VPR’s Bob Kinzel has more.
(Kinzel) It appears that some leading members of the Progressive Party in Vermont are coming to the conclusion that the best way to get elected to statewide office is to run as a Democrat. Burlington mayor Peter Clavelle, who’s been elected to several terms as a Progressive, joined the Democrats to seek the party’s gubernatorial nomination. And now Anthony Pollina, who has run as a Progressive candidate for governor and lieutenant governor, is thinking about making the move.
In 2002, Pollina, Republican Brian Dubie and Democrat Peter Shumin all ran for lieutenant governor. Dubie won the race with just over 40 percent of the vote. This year, Dubie is expected to seek re-election and two Democrats, former state senators Cheryl Rivers and Jan Backus, are seeking their party’s nomination.

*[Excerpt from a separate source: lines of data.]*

Lemma Z2F_nonneg z : 0 <= z -> NonNeg (Prim2SF (Z2F z)).
Proof.
  intros Hz. destruct (decide (z = 0)) as [->|].
  - left. vm_compute. reflexivity.
  - right. apply Z2F_big. lia.
Qed.

(** A binary64 sum of integers that are not negative is zero or at least
    1, and at least 1 as soon as one of them is. *)
Lemma fsumOver_nonneg h l : forall a,
  (forall w, 0 <= h w) -> NonNeg (Prim2SF a) ->
  NonNeg (Prim2SF (fsumOver h l a)) /\
  (AtLeastOne (Prim2SF a) \/ (exists t, t ∈ l /\ 1 <= h t) ->
   AtLeastOne (Prim2SF (fsumOver h l a))).
Proof.
  unfold fsumOver. induction l as [|w l IH]; intros a Hh Ha; simpl.
  - split; [done|]. intros [H|(t & Ht & _)]; [done|by apply elem_of_nil in Ht].
  - destruct (add_nonneg a (Z2F (h w)) Ha (Z2F_nonneg _ (Hh w))) as [Hnn Hbig].
    destruct (IH _ Hh Hnn) as [IH1 IH2]. split; [done|].
    intros [H|(t & [->|Ht]%elem_of_cons & H1)]; apply IH2.
    + left. apply Hbig. by left.
    + left. apply Hbig. right. by apply Z2F_big.
    + right. by exists t.
Qed.

Lemma float_mul_comm (x y : float) : (x * y)%float = (y * x)%float.
Proof.
  apply Prim2SF_inj. rewrite !mul_spec.
  destruct (Prim2SF x) as [sx|sx| |sx mx ex], (Prim2SF y) as [sy|sy| |sy my ey];
    simpl; try done; rewrite ?(xorb_comm sy sx); try done.
  by rewrite (Pos.mul_comm my mx), (Z.add_comm ey ex).
Qed.

Lemma splitFrom_nonempty s : forall sep tok, (1 <= length (splitFrom sep tok s))%nat.
Proof.
  induction s as [|c s IH]; intros sep tok; simpl; [lia|].
  destruct (isSpace c); [destruct sep|]; simpl; auto with lia.
Qed.

(** Splitting any string yields at least one token. *)
Lemma split_nonempty s : (1 <= length (split s))%nat.
Proof. apply splitFrom_nonempty. Qed.

Lemma countOf_nonneg word words : 0 <= countOf word words.
Proof. unfold countOf. lia. Qed.

Lemma countOf_elem_of word words : word ∈ words -> 1 <= countOf word words.
Proof.
  intros Hin. unfold countOf.
  assert (H : word ∈ filter (fun w => w = word) words)
    by (by apply list_elem_of_filter).
  destruct (filter _ words); [by apply elem_of_nil in H|]. simpl. lia.
Qed.

(** The vector of a string counts the tokens of that string, of which
    there is at least one. *)
Lemma sumSquares_counts words allWords :
  (1 <= length words)%nat -> (forall w, w ∈ words -> w ∈ allWords) ->
  AtLeastOne (Prim2SF (sumSquares ((fun word => countOf word words) <$> allWords))).
Proof.
  intros Hlen Hsub. rewrite sumSquares_fsumOver.
  destruct words as [|t words]; [simpl in Hlen; lia|].
  assert (Ht : t ∈ t :: words) by left.
  pose proof (countOf_elem_of t _ Ht) as Hc.
  apply fsumOver_nonneg.
  - intros w. pose proof (countOf_nonneg w (t :: words)). nia.
  - left. vm_compute. reflexivity.
  - right. exists t. split; [by apply Hsub|nia].
Qed.

Lemma magnitude_big vector :
  AtLeastOne (Prim2SF (sumSquares vector)) -> AtLeastOne (Prim2SF (magnitude vector)).
Proof. intros H. unfold magnitude. by apply sqrt_big. Qed.

(** The similarity is always the quotient, over the distinct words of the
    two strings, and its divisor is at least 1. *)
Lemma cosineSimilarity_quotient (toLowerCase : str -> str) (a b : str) :
  let words1 := split (toLowerCase a) in
  let words2 := split (toLowerCase b) in
  let allWords := setOf (words1 ++ words2) in
  let vector1 := (frequencyVectors toLowerCase a b).1 in
  let vector2 := (frequencyVectors toLowerCase a b).2 in
  cosineSimilarity toLowerCase a b
  = (fsumOver (fun w => (countOf w words1 * countOf w words2)%Z) allWords 0
     / (magnitude vector1 * magnitude vector2))%float /\
  AtLeastOne (Prim2SF (magnitude vector1 * magnitude vector2)).
Proof.
  intros words1 words2 allWords vector1 vector2.
  assert (B1 : AtLeastOne (Prim2SF (magnitude vector1))).
  { apply magnitude_big, sumSquares_counts; [apply split_nonempty|].
    intros w Hw. apply setOf_elem_of, elem_of_app. by left. }
  assert (B2 : AtLeastOne (Prim2SF (magnitude vector2))).
  { apply magnitude_big, sumSquares_counts; [apply split_nonempty|].
    intros w Hw. apply setOf_elem_of, elem_of_app. by right. }
  split; [|by apply mul_big].
  unfold cosineSimilarity. fold vector1 vector2.
  replace (frequencyVectors toLowerCase a b) with (vector1, vector2)
    by (by unfold vector1, vector2; destruct (frequencyVectors toLowerCase a b)).
  cbv zeta. rewrite (big_nonzero _ B1), (big_nonzero _ B2). cbn [orb].
  by unfold vector1, vector2, frequencyVectors; cbn [fst snd];
    rewrite dotProduct_fsumOver.
Qed.

(** *** Sums that stay below 2^53 *)

Lemma sumOver_zero l : sumOver (fun _ => 0) l = 0.
Proof. unfold sumOver. induction l; simpl; lia. Qed.

Lemma sumOver_add h g l :
  sumOver (fun w => h w + g w) l = sumOver h l + sumOver g l.
Proof. unfold sumOver. induction l; simpl; lia. Qed.

Lemma sumOver_indicator (x : str) l :
  NoDup l -> x ∈ l -> sumOver (fun w => if decide (x = w) then 1 else 0) l = 1.
Proof.
  assert (Hout : forall l, x ∉ l ->
            sumOver (fun w => if decide (x = w) then 1 else 0) l = 0).
  { intros l'. unfold sumOver. induction l' as [|w l' IH]; intros Hx; simpl; [done|].
    apply not_elem_of_cons in Hx as [Hne Hx]. rewrite decide_False by done.
    by rewrite IH. }
  induction 1 as [|w l Hw Hnd IH]; intros Hx; [by apply elem_of_nil in Hx|].
  change (sumOver ?h (w :: l)) with (h w + sumOver h l).
  destruct (decide (x = w)) as [->|Hne].
  - rewrite decide_True by done. by rewrite Hout.
  - rewrite decide_False by done.
    apply elem_of_cons in Hx as [?|Hx]; [done|]. by rewrite IH.
Qed.

(** The counts of the tokens of a string, over a vocabulary that holds
    them all, add up to the number of tokens. *)
Lemma sumOver_countOf words allWords :
  NoDup allWords -> (forall w, w ∈ words -> w ∈ allWords) ->
  sumOver (fun w => countOf w words) allWords = Z.of_nat (length words).
Proof.
  intros Hnd. induction words as [|x words IH]; intros Hsub.
  - unfold countOf. simpl. apply sumOver_zero.
  - rewrite (sumOver_ext _ (fun w => (if decide (x = w) then 1 else 0)
                                      + countOf w words)).
    + rewrite sumOver_add, sumOver_indicator, IH; [simpl length; lia| |done|].
      * intros w Hw. apply Hsub. by right.
      * apply Hsub. by left.
    + intros w. unfold countOf. rewrite filter_cons.
      destruct (decide (x = w)); simpl; lia.
Qed.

Pollina, who is thinking about running again, says it’s clear to him that Dubie will always win a competitive three-way race, so Pollina is thinking about entering the Democratic primary:
(Pollina) “I think in a one on one race against Brian Dubie that I would have a very good chance of defeating him. I was able to draw votes from across the political spectrum, I have the best name recognition, the best organization. So I think that I’m the most electable, if you want to use that word.”
(Kinzel) For the past two elections, Pollina has been very active in the effort to help expand the Progressive Party from a Chittenden County-based group into a statewide organization. Pollina says that work can continue even if he runs as a Democrat:
(Pollina) “It doesn’t really matter what label I run under because they know who I am and we’ve built a trust over the years. So I think defeating the incumbent and being a very activist, independent lieutenant governor would be one way to build a powerful political movement in the state that brings together Progressives, Democrats, independents and others to start doing the work we need to do.”
(Kinzel) Democratic Party chairman Scudder Parker was surprised and dismayed at the prospect of having Pollina run as a Democrat. Parker says Mayor Clavelle has spent a lot of time meeting with Democratic officials to help strengthen the party’s base. Parker doubts that Pollina has the same motivation:
(Parker) “Is he really looking at the long term health and orientation of the Democratic Party, over a long period of time? There’s just nothing that would suggest that that’s what he is doing.”
(Kinzel) Parker says he’s disappointed that Pollina hasn’t talked with him directly about this issue. Parker says this probably means that Pollina wants to use the Democratic Party for strategic purposes and not to further the agenda of the party throughout Vermont.
For Vermont Public Radio I’m Bob Kinzel in Montpelier.